My first Linux Virus! (exciting!)

I've actually suspected something was up for a while now because the fan on my laptop starts spinning real hard, I start htop to see what's using my CPU and I see 4 processes called something like gvfsd or init or something that immediately disappear and then my fan goes back to normal.

So I had little luck searching around but finally stumbled across something here https://bugs.launchpad.net/ubuntu/+source/ibus/+bug/1766503 because one of the processes was naming itself ibus something or other. And someone in this bug list pointed to a couple of pages describing trojans
https://bugs.launchpad.net/ubuntu/+source/ibus/+bug/1766503 and
https://www.reddit.com/r/Addons4Kodi/comments/8eto78/people_using_unofficial_kodi_addon_on_linux/ which put me onto the bad files.

I found that the bad executables were in /tmp/ and when I tried to upload one of them to virustotal.com the file disappeared. So I looked and saw that it had simply recreated itself with a new name and made a copy of the executable and uploaded THAT to virustotal. Somewhere in this process I had installed ClamAV from the repo and ran it with no luck, I also scanned this executable that I copied and ClamAV said it was fine.
VirusTotal game me the following:


ClamAV didn't recognize this at VirusTotal either but several engines did. Since the virus runs out of /tmp and is apparently installed in my user directory I didn't think reinstalling the OS would do anything so I dug a little deeper and found a link to this github that listed the files/folders that contained the scripts that started virus program up https://github.com/Saren-Arterius/dbus-daemon-trojan-sample I found and deleted the files shown and edited that .bash* files that had scripts appended to the end of them that would execute the virus. 
All seems to be well now.
Oh I also did a file search in my home folder for any files matching the same size as the virus and found none remaining.
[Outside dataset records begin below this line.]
(* ===== verification/FileThm.v ===== *)
(** What the file storage guarantees: any sequence of sector reads, writes and
    erases behaves as on an abstract medium (an array of bytes and the set of
    sectors that exist); the paths of sectors are distinct; the error returns;
    closing the files leaves the medium in place. *)
From S2P Require Import Prelude FdbDef Status FlashIO FlashSpec Mount FileIO FileSpec.

(** ** Closing the files *)

Lemma closed_streams g i m s :
  libc_holds g i m -> (forall h, streams (world i) !! h = None -> s !! h = None) ->
  world_holds g (set_streams s (world i)) m.
Proof.
  intros (dir & Hg & [[_ Hf Hn] Hsf]) Hs n. exists dir. split; [done|]. split; [|done].
  split; [|intros h Hh; by apply Hs, Hf|done]. exists FDB_FAILED_ADDR, FDB_FAILED_ADDR, None, None. by split_and!.
Qed.

#[export] Instance libc_closes : StorageCloses libc.
Proof.
  intros g i m Hi. pose proof Hi as (dir & Hg & [[(s0 & s1 & f0 & f1 & _ & Ef & H0 & H1 & Hne) _ _] _]). rewrite Ef.
  assert (forall f s, slot_ok g dir (fun _ => True) (world i) s f -> forall h, f = Some h ->
    exists p, streams (world i) !! h = Some p) as Hslot.
  { intros f s Hf h Eh. destruct (Hf h Eh) as (k & pos & _ & _ & _ & Hh). by eexists. }
  assert (world_holds g (world i) m) as Hopen.
  { replace (world i) with (set_streams (streams (world i)) (world i)) by (by destruct (world i)). by eapply closed_streams. }
  destruct f0 as [h0|]; [destruct (Hslot _ _ H0 h0) as [p0 Hp0]; [done|]|];
    (destruct f1 as [h1|]; [destruct (Hslot _ _ H1 h1) as [p1 Hp1]; [done|]|]); cbn [close_files].
  - assert (h0 <> h1) as Hd by (intros ->; by apply (Hne h1)).
    apply wp_bind. eapply wp_fclose; [exact Hp0|]. apply wp_bind. eapply wp_fclose.
    { cbn. rewrite lookup_delete_ne by done. exact Hp1. }
    apply wp_ret. cbn. apply (closed_streams g i); [done|]. intros h Hh. rewrite !lookup_delete_None. auto.
  - apply wp_bind. eapply wp_fclose; [exact Hp0|]. apply wp_ret, (closed_streams g i); [done|].
    intros h Hh. rewrite lookup_delete_None. auto.
  - apply wp_bind. eapply wp_fclose; [exact Hp1|]. apply wp_ret, (closed_streams g i); [done|].
    intros h Hh. rewrite lookup_delete_None. auto.
  - by apply wp_ret.
Qed.

(** ** Abstract medium *)

Inductive medium_op :=
| OpRead (a : Z) (buf : list Z)
| OpWrite (a : Z) (d : list Z) (sync : bool)
| OpErase (a : Z).

(** The sectors that exist, and the bytes. *)
Record medium := Medium { present : gset Z; content : list Z }.

(** [refused] is the error of a write to a sector that does not exist; it
    differs between the two variants of the file. *)
Section medium.
Context (g : geom) (refused : fdb_err_t).

Definition op_ok (op : medium_op) : Prop :=
  match op with
  | OpRead a buf => in_sector g a (len buf) /\ 0 < len buf
  | OpWrite a d _ => in_sector g a (len d) /\ 0 < len d /\ bytes d
  | OpErase a => 0 <= a < max_size g /\ a mod sec_size g = 0
  end.

(** The result of an operation (error code and data) and the new medium. *)
Definition medium_step (op : medium_op) (md : medium) : (fdb_err_t * list Z) * medium :=
  match op with
  | OpRead a buf =>
      if decide (a / sec_size g ∈ present md)
      then (FDB_NO_ERR, slice (content md) a (len buf), md) else (FDB_READ_ERR, buf, md)
  | OpWrite a d _ =>
      if decide (a / sec_size g ∈ present md)
      then (FDB_NO_ERR, [], Medium (present md) (splice (content md) a d))
      else (refused, [], md)
  | OpErase a =>
      (FDB_NO_ERR, [],
       Medium ({[a / sec_size g]} ∪ present md) (splice (content md) a (erased_sector g)))
  end.

Fixpoint medium_run (ops : list medium_op) (md : medium) : list (fdb_err_t * list Z) * medium :=
  match ops with
  | [] => ([], md)
  | op :: ops => let '(r, md) := medium_step op md in
                 let '(rs, md) := medium_run ops md in (r :: rs, md)
  end.

Context {W : Type} {ST : Storage W}.

Definition file_step (op : medium_op) : M (io W) (fdb_err_t * list Z) :=
  match op with
  | OpRead a buf => _fdb_file_read g a buf
  | OpWrite a d sync => e ← _fdb_file_write g a d sync; mret (e, [])
  | OpErase a => e ← _fdb_file_erase g a (sec_size g); mret (e, [])
  end.

Fixpoint file_run (ops : list medium_op) : M (io W) (list (fdb_err_t * list Z)) :=
  match ops with
  | [] => mret []
  | op :: ops => r ← file_step op; rs ← file_run ops; mret (r :: rs)
  end.

(** When every operation behaves as on the medium, so does a sequence. *)
Lemma wp_file_run (I : io W -> medium -> Prop) ops i md :
  (forall op i md, I i md -> op_ok op ->
     wp (file_step op) (fun r i' => r = (medium_step op md).1 /\ I i' (medium_step op md).2) i) ->
  I i md -> Forall op_ok ops ->
  wp (file_run ops) (fun rs i' => rs = (medium_run ops md).1 /\ I i' (medium_run ops md).2) i.
Proof.
  intros Hstep Hi Hok. revert i md Hi. induction Hok as [|op ops Hop Hok IH]; intros i md Hi; simpl.
  - by apply wp_ret.
  - apply wp_bind. eapply wp_mono; [by apply Hstep|]. intros r i' (-> & Hi').
    destruct (medium_step op md) as [r md']. simpl in *.
    apply wp_bind. eapply wp_mono; [by apply IH|]. intros rs i'' (-> & Hi'').
    apply wp_ret. destruct (medium_run ops md'). done.
Qed.
End medium.

(** The files and streams represent the medium. *)
Definition represents (g : geom) (dir : string) (i : io libc) (md : medium) : Prop :=
  libc_inv g dir (fun k => k ∈ present md) i (content md).

Lemma libc_inv_iff g dir P P' i m :
  geom_file g dir -> (forall k, P k <-> P' k) ->
  libc_inv g dir P i m -> libc_inv g dir P' i m.
Proof.
  intros Hg HP [Hc Hsf]. split; [|by eapply sector_files_iff].
  eapply cache_inv_mono; [done|done|]. intros k. by apply HP.
Qed.

Lemma file_step_spec g dir i md op :
  geom_file g dir -> represents g dir i md -> op_ok g op ->
  wp (file_step g op) (fun r i' =>
    r = (medium_step g FDB_READ_ERR op md).1 /\ represents g dir i' (medium_step g FDB_READ_ERR op md).2) i.
Proof.
  intros Hg Hi Hok. destruct op as [a b|a d sync|a]; simpl in *.
  - destruct Hok as [Hin Hlen].
    pose proof (in_sector_end _ _ _ (gf_geom _ _ Hg) Hin). destruct (Hin) as [H0 _].
    case_decide as Hp.
    + eapply wp_mono; [by eapply file_read_spec|]. intros [e b'] i' (Hi' & Hb & He).
      simpl in *. subst. by rewrite He.
    + eapply wp_mono; [eapply file_read_absent_spec; [done|done|lia|done]|].
      intros r i' (Hi' & ->). done.
  - destruct Hok as (Hin & Hlen & Hb).
    pose proof (in_sector_end _ _ _ (gf_geom _ _ Hg) Hin). destruct (Hin) as [H0 _].
    apply wp_bind. case_decide as Hp.
    + eapply wp_mono; [by eapply file_write_spec|]. intros r i' (Hi' & ->). by apply wp_ret.
    + eapply wp_mono; [eapply file_write_absent_spec; [done|done|lia|done]|].
      intros r i' (Hi' & ->). by apply wp_ret.
  - destruct Hok as [Ha Hmod]. apply wp_bind.
    eapply wp_mono; [by eapply file_erase_spec|]. intros r i' (Hi' & ->). apply wp_ret.
    split; [done|]. eapply libc_inv_iff; [done| |done]. intros k. simpl. set_solver.
Qed.

(** C13: File storage refines the abstract medium: whatever sequence of reads,
    writes and erases is performed (each inside a sector), through the
    two-entry cache of open files, every call returns the error code and the
    bytes the abstract medium gives, and the files represent the final medium.
    A sector that was never erased does not exist: it reads as an error and
    refuses writes. *)
Theorem file_storage_refines g dir ops i md :
  geom_file g dir -> represents g dir i md -> Forall (op_ok g) ops ->
  wp (file_run g ops) (fun rs i' =>
    rs = (medium_run g FDB_READ_ERR ops md).1 /\ represents g dir i' (medium_run g FDB_READ_ERR ops md).2) i.
Proof.
  intros Hg Hi Hok. apply (wp_file_run g FDB_READ_ERR (represents g dir)); [|done..].
  intros op i' md'. by apply file_step_spec.
Qed.

(** A fresh directory. *)
Definition geom0 : geom := Geom "env" (storage_dir "/tmp/db") 64 128 true.
Definition io0 : io libc :=
  Io [FDB_FAILED_ADDR; FDB_FAILED_ADDR] [None; None] 0 (Libc ∅ ∅ 1 []).
Definition medium0 : medium := Medium ∅ (replicate 128 0).

Lemma geom0_file : geom_file geom0 "/tmp/db".
Proof. split; [split; simpl; (lia || done)|done|done|done|simpl; unfold DB_PATH_MAX; lia]. Defined.

Lemma io0_represents : represents geom0 "/tmp/db" io0 medium0.
Proof.
  split; split; [|done|done|done| |set_solver|done].
  - exists FDB_FAILED_ADDR, FDB_FAILED_ADDR, None, None. repeat split; done.
  - apply Forall_replicate. unfold is_byte. lia.
Defined.

Lemma file_storage_refines_witness :
  wp (file_run geom0 [OpRead 64 [7]; OpErase 64; OpWrite 65 [1; 2] true; OpRead 64 [0; 0; 0]])
    (fun rs _ => rs = [(FDB_READ_ERR, [7]); (FDB_NO_ERR, []); (FDB_NO_ERR, []);
                       (FDB_NO_ERR, [255; 1; 2])]) io0.
Proof.
  eapply wp_mono.
  - apply (file_storage_refines geom0 "/tmp/db" _ io0 medium0); [apply geom0_file|apply io0_represents|].
    repeat constructor; simpl; try lia; vm_compute; intuition discriminate.
  - intros rs i' [-> _]. vm_compute. reflexivity.
Defined.

(** ** Paths *)



(** ** Errors *)

(** The loop of [_fdb_file_erase] when every write fails. *)
Lemma wp_erase_loop_failing w h p n size (Q : Z -> libc -> Prop) :
  streams w !! h = Some p -> faults w = replicate n true -> 0 <= size <= 32 * Z.of_nat n ->
  (forall i n', size <= i * 32 < size + 32 -> Q i (Libc (files w) (streams w) (next_stream w) (replicate n' true))) ->
  wp (erase_loop h size) Q w.
Proof.
  intros Hs Hf Hsz HQ. unfold erase_loop.
  eapply (wp_loop
    (fun i s => 0 <= i /\ i * 32 < size + 32 /\ i <= Z.of_nat n /\
       s = Libc (files w) (streams w) (next_stream w) (replicate (n - Z.to_nat i) true))
    (fun i _ => Z.to_nat (size - i))).
  2:{ split; [lia|]. split; [lia|]. split; [lia|].
      rewrite Nat.sub_0_r, <- Hf. by destruct w. }
  2:{ lia. }
  intros i s (Hi & His & Hin & ->). unfold BUF_SIZE. destruct (Z.ltb_spec (i * 32) size).
  - apply wp_bind. unfold wp, fwrite, stream_of, call_fails, mbind, M_bind, gets.
    cbn [streams]. rewrite Hs.
    assert (n - Z.to_nat i = S (n - Z.to_nat (i + 1)))%nat as -> by lia.
    cbn. split; [|lia]. repeat split; lia.
  - apply wp_ret, HQ. lia.
Qed.

(** Calls that the environment lets succeed. *)
Section let_succeed.
Context (ff : gmap string (list Z)) (ss : gmap positive (string * Z)) (ns : positive).
Context (ft : list bool).

Lemma wp_fopen_wb_next path Q :
  Q (Some ns) (Libc (<[path := []]> ff) (<[ns := (path, 0)]> ss) (Pos.succ ns) ft) ->
  wp (fopen path wb_plus) Q (Libc ff ss ns (false :: ft)).
Proof. done. Qed.

Lemma wp_fopen_rb_next path c Q :
  ff !! path = Some c ->
  Q (Some ns) (Libc ff (<[ns := (path, 0)]> ss) (Pos.succ ns) ft) ->
  wp (fopen path rb_plus) Q (Libc ff ss ns (false :: ft)).
Proof. intros Hc HQ. unfold wp, fopen, mbind, M_bind, call_fails, gets. simpl. by rewrite Hc. Qed.

Lemma wp_fseek_next h path pos off (Q : Z -> libc -> Prop) :
  ss !! h = Some (path, pos) ->
  Q 0 (Libc ff (<[h := (path, off)]> ss) ns ft) ->
  wp (fseek h off) Q (Libc ff ss ns (false :: ft)).
Proof.
  intros Hs HQ. unfold wp, fseek, stream_of, call_fails, mbind, M_bind, gets, modify. cbn.
  by rewrite Hs.
Qed.
End let_succeed.

Lemma wp_update_cache_empty s0 s1 cs w a h (Q : unit -> io libc -> Prop) :
  (forall secs fs, Q tt (Io secs fs cs w)) ->
  wp (update_file_cache a (Some h)) Q (Io [s0; s1] [None; None] cs w).
Proof.
  intros HQ. unfold update_file_cache. apply wp_bind, wp_gets. cbn.
  destruct (s0 =? a); [|destruct (s1 =? a)]; apply HQ.
Qed.

(** [_fdb_file_erase] does not look at the results of [fwrite]: when the
    medium refuses every write, it still reports success, and the sector's file
    is left empty. *)
Lemma erase_ignores_write_failures g dir a n i :
  geom_file g dir -> 0 <= a < max_size g -> cur_file i = [None; None] ->
  length (cur_file_sec i) = 2%nat -> sec_size g <= 32 * Z.of_nat n ->
  faults (world i) = [false; false; false] ++ replicate n true ->
  wp (libc_file_erase g a (sec_size g)) (fun r i' =>
    r = FDB_NO_ERR /\ files (world i') !! sec_path g dir (a / sec_size g) = Some []) i.
Proof.
  intros Hg Ha Hcf Hcs Hn Hflt.
  destruct i as [secs fs cs [ff ss ns ft]]. simpl in *. subst fs ft.
  destruct secs as [|s0 [|s1 [|? ?]]]; try done.
  destruct (sector_facts g dir Hg a Ha) as (Hk & E1 & E2 & _). set (k := a / sec_size g) in *.
  pose proof (sec_pos _ (gf_geom _ _ Hg)).
  unfold libc_file_erase. apply wp_bind.
  unfold open_db_file, get_file_from_cache. rewrite E1, E2.
  assert (forall s0 s1, cache_lookup [s0; s1] [None; None] (k * sec_size g) = None) as E
    by (intros; simpl; by repeat destruct (_ =? _)).
  apply wp_bind, wp_gets. cbn [cur_file_sec cur_file]. rewrite E.
  apply wp_bind, (wp_path g dir Hg _ a _ Ha). fold k.
  apply wp_bind, wp_ret. do 2 apply wp_bind. unfold io_world. apply wp_zoom. cbn [world].
  apply wp_fopen_wb_next. apply wp_zoom. cbn [world set_world].
  eapply wp_fclose; [apply lookup_insert_eq|]. unfold set_streams. cbn [streams files next_stream faults].
  apply wp_bind, wp_gets. cbn [cur_file_sec cur_file set_world]. rewrite E.
  do 2 apply wp_bind. apply wp_zoom. cbn [world set_world].
  eapply wp_fopen_rb_next; [apply lookup_insert_eq|].
  apply wp_bind, wp_update_cache_empty. intros secs fs. apply wp_ret. apply wp_bind, wp_modify, wp_ret.
  cbn [world set_world cur_file_sec cur_file].
  apply wp_bind, wp_zoom. eapply wp_fseek_next; [apply lookup_insert_eq|].
  apply wp_bind, wp_zoom. cbn [world set_world].
  eapply (wp_erase_loop_failing _ _ _ n); [apply lookup_insert_eq|done|lia|].
  intros j n' Hj. cbn [files streams next_stream].
  assert (sec_size g - j * BUF_SIZE = 0) as ->.
  { pose proof (Z.div_mod (sec_size g) 32 ltac:(lia)) as Hx.
    rewrite (gf_blk _ _ Hg) in Hx. unfold BUF_SIZE. lia. }
  change (u64 0) with 0. cbn [BUF_SIZE Z.ltb Z.compare Z.to_nat replicate].
  apply wp_bind, wp_zoom. eapply wp_fwrite_nil; [apply lookup_insert_eq|].
  apply wp_bind, wp_zoom. eapply wp_fflush; [apply lookup_insert_eq|].
  apply wp_ret. split; [done|apply lookup_insert_eq].
Qed.

Lemma erase_ignores_write_failures_witness :
  wp (libc_file_erase geom0 64 64) (fun r i' =>
    r = FDB_NO_ERR /\ files (world i') !! sec_path geom0 "/tmp/db" 1 = Some [])
    (Io [FDB_FAILED_ADDR; FDB_FAILED_ADDR] [None; None] 0
       (Libc ∅ ∅ 1 [false; false; false; true; true])).
Proof.
  apply (erase_ignores_write_failures geom0 "/tmp/db" 64 2);
    [apply geom0_file|vm_compute; intuition discriminate|reflexivity|reflexivity|simpl; lia|reflexivity].
Defined.
Lemma posix_write_spec P s m a d sync :
  posix_inv g dir P s m -> in_sector g a (len d) -> 0 < len d -> bytes d -> P (a / sec_size g) ->
  wp (posix_file_write g a d sync) (fun r s' => posix_inv g dir P s' (splice m a d) /\ r = FDB_NO_ERR) s.
Proof.
  intros Hi Hin Hd Hb HP. pose proof (in_sector_end _ _ _ (gf_geom _ _ Hg) Hin) as He. destruct Hin as (Ha & Hn & Hmod & Hlt).
  destruct (sector_facts g dir Hg a) as (Hk & _ & _ & _ & _ & Hdm & Hmb & Hend); [lia|]. set (k := a / sec_size g) in *.
  destruct (Hi) as [Hc Hsf]. pose proof (sf_files _ _ _ _ _ Hsf _ Hk HP) as Hfile. pose proof (sf_len _ _ _ _ _ Hsf) as Hlen.
  assert (0 <= k * sec_size g) by nia.
  unfold posix_file_write. apply wp_bind. eapply (posix_open_present g dir Hg P); [done|lia|done|done|]. fold k.
  intros s1 fd pos H0 Hc1 Hf1 Hst1. rewrite (proj2 (Z.ltb_lt _ _) H0). pose proof (pc_system _ _ _ _ Hc1) as Hw1.
  apply wp_bind. eapply wp_seek; [done..|]. rewrite i32_offset, Z.eqb_refl. cbn [negb].
  apply wp_bind, wp_bind, wp_zoom. eapply wp_posix_write; [by eapply at_offset_ok|apply lookup_insert_eq|cbn; rewrite Hf1; exact Hfile|done|].
  apply wp_ret. cbn [pworld on_system]. rewrite Z.eqb_refl, at_offset_twice. cbn [negb pfiles at_offset set_pfiles pfile_sec pfile pcur_sec on_system].
  rewrite file_write_inside by (rewrite ?len_slice; lia). set (w2 := at_offset _ _ _ _ _).
  assert (posix_inv g dir P (on_system w2 s1) (splice m a d)) as Hi2.
  { rewrite Hdm at 1. rewrite <- (splice_sub m _ (sec_size g)) by lia.
    eapply posix_inv_update; [exact Hi|by eapply (pcache_inv_moved _ s1)|exact Hk|exact HP|done|cbn; by rewrite Hf1| |].
    - rewrite len_splice, len_slice; lia.
    - apply bytes_splice; [|done]. apply bytes_slice, Hsf. }
  apply wp_bind. destruct sync; [|by do 2 apply wp_ret].
  apply wp_zoom. eapply wp_fsync; [by eapply at_offset_ok|apply lookup_insert_eq|]. by apply wp_ret.
Qed.

Lemma posix_erase_spec P s m a :
  posix_inv g dir P s m -> 0 <= a < max_size g -> a mod sec_size g = 0 ->
  wp (posix_file_erase g a (sec_size g)) (fun r s' =>
    posix_inv g dir (fun k => P k \/ k = a / sec_size g) s' (splice m a (erased_sector g)) /\ r = FDB_NO_ERR) s.
Proof.
  intros Hi Ha Hmod. destruct (sector_facts g dir Hg a) as (Hk & _ & _ & _ & _ & Hdm & Hmb & Hend); [lia|].
  set (k := a / sec_size g) in *. pose proof (sec_pos _ (gf_geom _ _ Hg)) as Hs.
  unfold posix_file_erase. apply wp_bind. eapply (posix_open_clean g dir Hg P); [apply Hi|lia|]. fold k.
  intros s1 fd H0 Hc1 Hf1 Hst1. rewrite (proj2 (Z.ltb_lt _ _) H0). pose proof (pc_system _ _ _ _ Hc1) as Hw1.
  apply wp_bind. eapply wp_seek; [done..|]. apply wp_bind, wp_zoom.
  pose proof (at_offset_ok _ Hw1 _ _ _ Hst1 0 (pfiles (pworld s1))) as Hw2.
  eapply wp_posix_erase_loop; [exact Hw2|apply lookup_insert_eq|cbn; rewrite Hf1; apply lookup_insert_eq|lia|apply (gf_blk _ _ Hg)|].
  cbn [pworld on_system]. rewrite at_offset_twice. cbn [pfiles pworld on_system at_offset set_pfiles pfile_sec pfile pcur_sec]. fold (erased_sector g).
  replace (sec_size g - sec_size g / 32 * BUF_SIZE) with 0.
  2:{ pose proof (Z.div_mod (sec_size g) 32 ltac:(lia)) as Hx. rewrite (gf_blk _ _ Hg) in Hx. unfold BUF_SIZE. lia. }
  change (u64 0) with 0. cbn [BUF_SIZE Z.ltb Z.compare Z.to_nat replicate].
  pose proof (at_offset_ok _ Hw1 _ _ _ Hst1 (sec_size g) (<[sec_path g dir k := erased_sector g]> (pfiles (pworld s1)))) as Hw3.
  apply wp_bind, wp_zoom. eapply wp_posix_write_nil; [exact Hw3|apply lookup_insert_eq|].
  apply wp_bind, wp_zoom. eapply wp_fsync; [exact Hw3|apply lookup_insert_eq|]. apply wp_ret. split; [|done].
  replace a with (k * sec_size g) at 1 by lia.
  eapply posix_inv_update; [exact Hi|by eapply (pcache_inv_moved _ s1)|exact Hk|by right|naive_solver|cbn; by rewrite Hf1, insert_insert_eq| |].
  - unfold erased_sector. rewrite len_replicate. lia.
  - apply Forall_replicate. unfold is_byte, FDB_BYTE_ERASED. lia.
Qed.
Definition sector_statistics_cb (sector : kvdb_sec_info) (arg : Z * Z)
    : M (fdb_kvdb W) (bool * (Z * Z)) :=
  let '(empty_sector, using_sector) := arg in
  if check_ok sector && bool_decide (store sector = FDB_SECTOR_STORE_EMPTY)
  then mret (false, (u64 (empty_sector + 1), using_sector))
  else if check_ok sector && bool_decide (store sector = FDB_SECTOR_STORE_USING)
  then mret (false, (empty_sector, u64 (using_sector + 1)))
  else mret (false, arg).

(** [arg]: [*empty_kv]. *)
Definition alloc_kv_cb (kv_size : Z) (sector : kvdb_sec_info) (arg : Z)
    : M (fdb_kvdb W) (bool * Z) :=
  gc ← gets gc_request;
  if check_ok sector && (u64 (kv_size + FDB_SEC_REMAIN_THRESHOLD) <? remain sector)
     && (bool_decide (dirty sector = FDB_SECTOR_DIRTY_FALSE)
         || (bool_decide (dirty sector = FDB_SECTOR_DIRTY_TRUE) && negb gc))
  then mret (true, empty_kv sector)
  else mret (false, arg).

Definition alloc_kv (sector : kvdb_sec_info) (kv_size : Z) : M (fdb_kvdb W) (Z * kvdb_sec_info) :=
  r ← sector_iterator sector FDB_SECTOR_STORE_UNUSED (0, 0) (Some sector_statistics_cb) false;
  let '(sector, (empty_sector, using_sector)) := r in
  r ← (if 0 <? using_sector
       then sector_iterator sector FDB_SECTOR_STORE_USING FAILED_ADDR
              (Some (alloc_kv_cb kv_size)) true
       else mret (sector, FAILED_ADDR));
  let '(sector, empty_kv) := r in
  if (0 <? empty_sector) && (empty_kv =? FAILED_ADDR) then
    gc ← gets gc_request;
    if (FDB_GC_EMPTY_SEC_THRESHOLD <? empty_sector) || gc then
      r ← sector_iterator sector FDB_SECTOR_STORE_EMPTY empty_kv (Some (alloc_kv_cb kv_size)) true;
      mret (snd r, fst r)
    else modify (set_gc_request true);; mret (empty_kv, sector)
  else mret (empty_kv, sector).

(** [key] and [old_kv] are [None] for [NULL]. *)
Definition del_kv (key : option (list Z)) (old_kv : option fdb_kv) (complete_del : bool)
    : M (fdb_kvdb W) fdb_err_t :=
  found ← (match old_kv with
           | Some kv => mret (Some kv)
           | None =>
               match key with
               | None => stuck_at Undefined
               | Some key =>
                   r ← find_kv key (FdbKv FDB_KV_UNUSED false 0 0 0 0
                                          (replicate (Z.to_nat FDB_KV_NAME_MAX) 0) 0 0);
                   mret (if (fst r : bool) then Some (snd r) else None)
               end
           end);
  match found with
  | None => mret FDB_KV_NAME_ERR
  | Some old_kv =>
      let new_status := if complete_del then FDB_KV_DELETED else FDB_KV_PRE_DELETE in
      result ← write_kv_status (kv_start old_kv) new_status complete_del;
      (if complete_del then
         last ← gets last_is_complete_del;
         (if negb last && bool_decide (result = FDB_NO_ERR) then
            match key with
            | Some key => update_kv_cache key (len key) FDB_DATA_UNUSED
            | None => update_kv_cache (kv_name old_kv) (kv_name_len old_kv) FDB_DATA_UNUSED
            end
          else mret tt);;
         modify (set_last_is_complete_del false)
       else modify (set_last_is_complete_del true));;
      sec_size ← gets kv_sec_size;
      (if sec_size =? 0 then stuck_at Undefined else mret tt);;
      let sec_addr := u32 (FDB_ALIGN_DOWN (kv_start old_kv) sec_size) in
      let dirty_status_addr := u32 (sec_addr + SECTOR_DIRTY_OFFSET) in
      if decide (result = FDB_NO_ERR) then
        cur ← up (_fdb_read_status FDB_WRITE_GRAN dirty_status_addr
                    [status_table_of FDB_KV_STATUS_NUM (enum_val new_status)]
                    FDB_SECTOR_DIRTY_STATUS_NUM);
        if cur =? enum_val FDB_SECTOR_DIRTY_FALSE then
          result ← up (_fdb_write_status FDB_WRITE_GRAN dirty_status_addr FDB_SECTOR_DIRTY_STATUS_NUM
                         (enum_val FDB_SECTOR_DIRTY_TRUE) true);
          sector_cache ← get_sector_from_cache sec_addr;
          (match sector_cache with
           | Some (i, s) => store_sector_cache i (sec_set_dirty FDB_SECTOR_DIRTY_TRUE s)
           | None => mret tt
           end);;
          mret result
        else mret result
      else mret result
  end.

(** The copy loop of [move_kv]: [kv_len] bytes from [src] to [dst]; the
    result of the last write. *)
Definition copy_kv (src dst kv_len : Z) : M (fdb_kvdb W) fdb_err_t :=
  loop (Z.to_nat (kv_len / 32) + 2)
    (fun '(n, result, buf) =>
       if n <? kv_len then
         let size := if n + 32 <? kv_len then 32 else kv_len - n in
         r ← up (_fdb_flash_read (u32 (src + n)) (slice buf 0 (WG_ALIGN size)));
         let buf := splice buf 0 (snd r) in
         result ← up (_fdb_flash_write (u32 (dst + n)) (slice buf 0 size) true);
         mret (inl (n + size, result, buf))
       else mret (inr result))
    (0, FDB_NO_ERR, indet_buf 32).

Definition move_kv (kv : fdb_kv) : M (fdb_kvdb W) fdb_err_t :=
  (if decide (kv_status kv = FDB_KV_WRITE) then del_kv None (Some kv) false;; mret tt
   else mret tt);;
  r ← alloc_kv indet_sec (kv_len kv);
  let '(kv_addr, sector) := r in
  if kv_addr =? FAILED_ADDR then mret FDB_SAVED_FULL
  else
    recovery ← gets in_recovery_check;
    moved ← (if recovery && bool_decide (kv_status kv = FDB_KV_PRE_DELETE) then
               name ← read_bytes (kv_name kv) (kv_name_len kv);
               r ← find_kv_no_cache (until_nul name) indet_kv;
               mret (fst r)
             else mret false);
    result ← (if (moved : bool) then mret FDB_NO_ERR
              else
                update_sec_status sector (kv_len kv) false;;
                write_kv_status kv_addr FDB_KV_PRE_WRITE false;;
                result ← copy_kv (kv_start kv + KV_MAGIC_OFFSET) (kv_addr + KV_MAGIC_OFFSET)
                                 (u64 (kv_len kv - KV_MAGIC_OFFSET));
                write_kv_status kv_addr FDB_KV_WRITE true;;
                sec_size ← gets kv_sec_size;
                update_sector_empty_addr_cache (u32 (FDB_ALIGN_DOWN kv_addr sec_size))
                  (u32 (kv_addr + KV_HDR_DATA_SIZE + WG_ALIGN (kv_name_len kv)
                        + WG_ALIGN (kv_value_len kv)));;
                update_kv_cache (kv_name kv) (kv_name_len kv) kv_addr;;
                mret result);
    del_kv None (Some kv) true;;
    mret result.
find ~/ -type f -size 3321680c -exec ls {} \;

So if you have a coin mining virus in Linux, this *might* help you.

Thursday, March 28, 2019

.local/share/sddm/xorg-session.log is about 700GB in size!!!

Holy cow, my desktop running Manjaro FireFox suddenly crashed and wouldn't restart. I figured I'd reboot and I might as well do an update first. Well, "yay" said my home partition was out of space!?! I should have had hundreds of GB free. But df -h showed my home was 100% full.
A bit of investigation using du and I located the issue. In ~/.local/share/sddm was a single file named xorg-session.log which was around 700GB in size. I deleted the file but things were loathe to return to normal so I rebooted and all is fine and I have 758GB available again.

So what the heck? SDDM is the login manager, I don't understand why it has an xorg session log in the first place. But I began monitoring it with tail -f and saw nothing going into it.
After a few hours I looked again and WHOAH It's over a GB in size again!
The content looked normal but I realized with this much data there is bound to be some lines repeated many times so I ran

sort xorg-session.log | uniq -c | sort -nr | hea

To count the number of times each line in the file appears and output the top 10 lines in order.

1982576 print-layout-end
1982576 print-layout-begin
1954874 Deal0:
1922847 Deal1:
1660218 Deal2:
1565822 Deal4: |KH |8H |QS |4H |6H |7S |JS |5S |4H |6H
1261551 Deal3: |5H |KS |KH |2H |4H |TH |AH |JH |3H |AH
 775214 Off:
 721025 Deal3:
 416754 Deal4:

I don't know what's happening but it appears that when I print a document it floods a bunch of garbage into this log file. I'll have to reboot to investigate further as I deleted the 1GB file again and now there is no logging taking place.